The Systematic Evolution Ligands by Exponential Enrichment (SELEX) is common used for selection of high affinity single-stranded DNA (ssDNA) aptamer with target protein. However, we do not know what the most stable configuration of the selected aptamer bound with target protein is. Therefore, a systematic search process using the stochastic tunneling-basin hopping (STUN-BH) method is proposed to find the most stable configuration of the ssDNA aptamer specific for vascular endothelial growth factor (VEGF) capture (Apt(VEGF); 5'-TGT GGGGGTGGACGGGCCGGGTAGA-3').
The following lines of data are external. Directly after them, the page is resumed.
(* ===== verification/UinShop.v ===== *)
(** * The number shop

    Models [src/app/routers/uin_shop.py] (quotes, the shelf, listings between
    people, the collection, free claims, paid redemptions, the till's holds and
    questions) and the operator's doors of [src/app/routers/admin.py]
    ([hold_uin], [release_hold], [remove_listing], [grant_uin]).

    Instants are in microseconds.  A handler takes the committed tables and
    gives back what it committed: on a refusal that is what was there. *)

From stdpp Require Import base list gmap strings pretty.
From Stdlib Require Import ZArith Lia.
From S2P Require Import Prelude Text Uin Sessions Bytes Door Voucher UinRows Migration.

#[local] Open Scope string_scope.
#[local] Open Scope Z_scope.

Definition MIN_LEN : Z := 3.
Definition MAX_LEN : Z := 9.
Definition MAX_OWNED_UINS : nat := 10.
Definition MIN_SALE_LEN : Z := 4.
Definition HOLD_MINUTES : Z := 120.

Definition DEFAULT_PRICES_CENTS : list (Z * Z) :=
  [(9, 99); (8, 199); (7, 499); (6, 1499); (5, 4999); (4, 19900); (3, 99900)].

(** The operator's settings as the handlers read them.  [st_prices] is the
    ladder parsed from its JSON, [None] when it is blank or no ladder of
    integers; [st_payout] the operator's wallets, blank ones dropped. *)
Record settings := mkSettings {
  st_shop : bool;
  st_resale : bool;
  st_prices : option (list (Z * Z));
  st_till_url : option string;
  st_payout : list (string * string);
  st_client_till_mine : bool
}.

(** [_prices] *)
Definition prices (st : settings) : list (Z * Z) :=
  match st_prices st with
  | Some out =>
      if bool_decide (out = []) || existsb (fun kv => kv.2 <? 0) out then DEFAULT_PRICES_CENTS else out
  | None => DEFAULT_PRICES_CENTS
  end.

(** [(await _prices()).get(price_length(uin))] *)
Definition price_of (st : settings) (uin : Z) : option Z :=
  option_map snd (find_first (fun kv => kv.1 =? Z.of_nat (price_length uin)) (prices st)).

Definition uin_length (uin : Z) : Z := Z.of_nat (length (str_int uin)).

(** [_price_display_for]: whole cents, two digits. *)
Definition price_display (cents : Z) : string :=
  "$" ++ pretty (cents / 100) ++ "." ++ pretty (cents mod 100 / 10) ++ pretty (cents mod 10).

Record QuoteOut := mkQuoteOut {
  q_uin : Z;
  q_length : Z;
  q_available : bool;
  q_price_cents : option Z;
  q_price_display : option string;
  q_reason : option string;
  q_acquire : string;
  q_seller_uin : option Z;
  q_checkout_url : option string
}.

(** A hold that has not lapsed. *)
Definition listing_held (now : Z) (d : mdb) (uin : Z) : bool :=
  match m_holds d !! uin with Some h => now <? uh_expires_at h | None => false end.

Section shop.
Context (b64 : string -> option bytes) (loads : bytes -> option json).
Context (ed25519_verify : bytes -> bytes -> bytes -> bool) (public_key : option string).
(** [issue_token(uin, await uin_epoch(uin, db), carry_device_id(device_id))] of
    [Sessions]: the session a switch answers with. *)
Context (session : Z -> string).

Definition has_key : bool :=
  match public_key with Some k => negb (bool_decide (k = "")) | None => false end.

Definition unavailable (uin : Z) (reason : string) : QuoteOut :=
  mkQuoteOut uin (uin_length uin) false None None (Some reason) "closed" None None.

Definition quote (now : Z) (st : settings) (uin me : Z) (x_rcq_checkout : option string) (d : mdb)
    : outcome QuoteOut :=
  if negb (st_shop st) then Raise (HTTPException 404 "uin shop is disabled")
  else
    let len := uin_length uin in
    if len <? MIN_LEN then Ok (unavailable uin "too_short")
    else if MAX_LEN <? len then Ok (unavailable uin "too_long")
    else if uin =? me then Ok (unavailable uin "self")
    else match price_of st uin with
    | None => Ok (unavailable uin "not_for_sale")
    | Some cents =>
        let offer := match m_listings d !! uin with
                     | Some l => if negb (ul_seller l =? me) && st_resale st then Some l else None
                     | None => None end in
        match offer with
        | Some l =>
            Ok (mkQuoteOut uin len false (Some (ul_price_cents l)) (Some (price_display (ul_price_cents l)))
                  (Some "listed") (if listing_held now d uin then "closed" else "resale")
                  (Some (ul_seller l)) (st_till_url st))
        | None =>
            if taken now d uin false then Ok (unavailable uin "taken")
            else if is_reserved_uin uin then
              let reads := bool_decide (lower (strip (default "" x_rcq_checkout)) = "island") in
              let reachable := (reads && bool_decide (is_Some (st_till_url st))) || st_client_till_mine st in
              let sellable := (MIN_SALE_LEN <=? len) && has_key && reachable in
              Ok (mkQuoteOut uin len false (if sellable then Some cents else None)
                    (if sellable then Some (price_display cents) else None) (Some "reserved")
                    (if sellable then "purchase" else "closed") None
                    (if sellable then st_till_url st else None))
            else Ok (mkQuoteOut uin len true (Some cents) (Some (price_display cents)) None "free" None None)
        end
    end.

(** ** Listings *)

Record ListingOut := mkListingOut { lo_uin : Z; lo_seller : Z; lo_price : Z; lo_display : string; lo_held : bool }.

Definition listing_out (uin : Z) (l : UinListing) (held : bool) : ListingOut :=
  mkListingOut uin (ul_seller l) (ul_price_cents l) (price_display (ul_price_cents l)) held.

Definition require_shop_open (st : settings) : outcome unit :=
  if st_shop st then Ok tt else Raise (HTTPException 404 "uin shop is disabled").
Definition require_resale_open (st : settings) : outcome unit :=
  if st_resale st then Ok tt else Raise (HTTPException 404 "resale is not open yet").

(** A refusal leaves the tables as they were. *)
Definition checked {A} (o : outcome unit) (k : outcome A * mdb) (d : mdb) : outcome A * mdb :=
  match o with Ok _ => k | Raise e => (Raise e, d) end.

Definition strip_values (p : list (string * string)) : list (string * string) := map (fun kv => (kv.1, strip kv.2)) p.

(** [fresh] is what [secrets.token_hex(8)] gives. *)
Definition create_listing (now : Z) (st : settings) (fresh : string) (target price : Z)
    (payout : list (string * string)) (me : Z) (d : mdb) : outcome ListingOut * mdb :=
  checked (require_shop_open st) (checked (require_resale_open st) (
  if target =? me then (Raise (HTTPException 400 "in_use"), d)
  else if bool_decide (payout = []) || existsb (fun kv => bool_decide (strip kv.2 = "")) payout
  then (Raise (HTTPException 400 "no_payout"), d)
  else if uin_length target <? MIN_SALE_LEN then (Raise (HTTPException 400 "not_for_sale"), d)
  else match m_owned d !! target with
  | None => (Raise (HTTPException 404 "not_owned"), d)
  | Some deed =>
      if negb (ou_owner deed =? me) then (Raise (HTTPException 404 "not_owned"), d)
      else match m_listings d !! target with
      | Some l =>
          if listing_held now d target then (Raise (HTTPException 409 "being_paid"), d)
          else
            let changed := negb (ul_price_cents l =? price) || negb (bool_decide (ul_payout l = strip_values payout)) in
            let l' := mkUinListing (ul_seller l) (if changed then fresh else ul_listing_id l) price
                        (strip_values payout) (ul_created_at l) in
            (Ok (listing_out target l' false), set_listings (<[target := l']>) d)
      | None =>
          let l := mkUinListing me fresh price (strip_values payout) now in
          (Ok (listing_out target l false), set_listings (<[target := l]>) d)
      end
  end) d) d.

Definition delete_listing (now uin me : Z) (d : mdb) : outcome unit * mdb :=
  match m_listings d !! uin with
  | None => (Raise (HTTPException 404 "not_listed"), d)
  | Some l =>
      if negb (ul_seller l =? me) then (Raise (HTTPException 404 "not_listed"), d)
      else if listing_held now d uin then (Raise (HTTPException 409 "being_paid"), d)
      else (Ok tt, set_listings (delete uin) d)
  end.

(** [GET /uin/listings], newest first; [guest] is [guest_policy.is_guest(me)]. *)
Definition listings (now : Z) (st : settings) (guest : bool) (count : nat) (me : Z) (d : mdb)
    : outcome (list ListingOut) :=
  let! _ := require_shop_open st in
  let! _ := require_resale_open st in
  if guest then Ok []
  else
    let rows := take count (sort_by (fun e => - ul_created_at e.2)
                  (filter (fun e => ul_seller e.2 <> me) (map_to_list (m_listings d)))) in
    Ok (map (fun e => listing_out e.1 e.2 (listing_held now d e.1)) rows).

(** ** The till asks where to pay *)

Record PayoutTargetOut := mkPayoutTargetOut {
  pt_uin : Z; pt_kind : string; pt_price : Z; pt_addresses : list (string * string);
  pt_listing_id : option string; pt_seller : option Z
}.

(** A [VoucherError] as the handlers answer it. *)
Definition refuse_voucher (code : string) : exn :=
  HTTPException (if String.eqb code "sales_disabled" then 404 else 403) code.

Definition payout_target (now : Z) (st : settings) (request : string) (d : mdb) : outcome PayoutTargetOut :=
  let! _ := require_shop_open st in
  match verify_payout b64 loads ed25519_verify public_key request (now / usec_per_sec) with
  | Refused code => Raise (HTTPException 403 code)
  | Crashed e => Raise (OverflowError e)
  | Accepted uin =>
      match (if st_resale st then m_listings d !! uin else None) with
      | Some l =>
          let addrs := filter (fun kv => strip kv.2 <> "") (ul_payout l) in
          if bool_decide (addrs = []) then Raise (HTTPException 409 "no_payout")
          else Ok (mkPayoutTargetOut uin "resale" (ul_price_cents l) addrs (Some (ul_listing_id l)) (Some (ul_seller l)))
      | None =>
          match price_of st uin with
          | None => Raise (HTTPException 409 "not_for_sale")
          | Some cents =>
              if (uin_length uin <? MIN_SALE_LEN) || negb (is_reserved_uin uin)
              then Raise (HTTPException 409 "not_for_sale")
              else if taken now d uin false then Raise (HTTPException 409 "taken")
              else if bool_decide (st_payout st = []) then Raise (HTTPException 409 "no_payout")
              else Ok (mkPayoutTargetOut uin "island" cents (st_payout st) None None)
          end
      end
  end.

(** ** The shelf *)

Record SuggestionOut := mkSuggestionOut { sg_uin : Z; sg_length : Z; sg_price : Z; sg_display : string }.

Definition TARGET_LENGTHS : list Z := [7; 7; 8; 8; 9; 9].

(** The loop: [tries] attempts remain of [cap]; [rand i len] is what attempt
    [i]'s [secrets.randbelow] gave for the range of that length. *)
Fixpoint suggest (tries : nat) (i : nat) (count : nat) (rand : nat -> Z -> Z) (now : Z) (st : settings) (me : Z)
    (d : mdb) (seen : list Z) (out : list SuggestionOut) : list SuggestionOut :=
  match tries with
  | O => out
  | S tries =>
      if (count <=? length out)%nat then out
      else
        let i := S i in
        let len := nth (i mod 6) TARGET_LENGTHS 0 in
        let lo := 10 ^ (len - 1) in
        let candidate := rand i len + lo in
        if (candidate =? me) || bool_decide (candidate ∈ seen)
        then suggest tries i count rand now st me d seen out
        else
          let seen := candidate :: seen in
          if is_reserved_uin candidate then suggest tries i count rand now st me d seen out
          else if taken now d candidate false then suggest tries i count rand now st me d seen out
          else match price_of st candidate with
          | None => suggest tries i count rand now st me d seen out
          | Some cents =>
              suggest tries i count rand now st me d seen (out ++ [mkSuggestionOut candidate len cents (price_display cents)])
          end
  end.

Definition suggestions (now : Z) (st : settings) (guest : bool) (count : nat) (rand : nat -> Z -> Z) (me : Z) (d : mdb)
    : outcome (list SuggestionOut) :=
  let! _ := require_shop_open st in
  if guest then Ok [] else Ok (suggest (count * 30) 0 count rand now st me d [] []).

(** ** The collection *)

Record PurchaseOut := mkPurchaseOut {
  po_new_uin : option Z; po_token : option string; po_switched : bool; po_owned : list Z
}.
After the most stable configuration was obtained by the STUN-BH method, molecular dynamics (MD) simulation was carried out to investigate the thermal stability of Apt(VEGF)/VEGF at 300 K in both vacuum and water. All molecular simulations were conducted with the large-scale atomic/molecular massively parallel simulator (LAMMPS), and the AMBER99SB force field was used to describe the atomic interactions for the current Apt(VEGF)/VEGF system. The three most stable Apt(VEGF)/VEGF configurations obtained by the STUN-BH method indicated that AptvEGF residues exhibit greater affinity for VEGF surface loop fragments as compared with surface alpha helix and beta sheet fragments. Results indicated that after the first Apt(VEGF) (Apt(VEGF) I) occupies most of the VEGF loop fragment, the second Apt(VEGF) (Apt (VEGF) II) is adsorbed by the rest of the VEGF loop fragment and the VEGF Chain B beta sheet fragment, resulting in a 24.8% reduction in binding strength as compared to that of Apt(VEGF) I. Furthermore, when Apt(VEGF) I and Apt(VEGF) II chains were stably adsorbed by VEGF, the third Apt(VEGF) (Apt(VEGF) III) chain can only partially attach to VEGF, as confirmed by real Apt(VEGF)-VEGF binding experiments. Lastly, we demonstrated that the aptasensor constructed according to MD simulation is highly. sensitive for VEGF with a linear detection range of 10 pg/mL-10 ng/mL.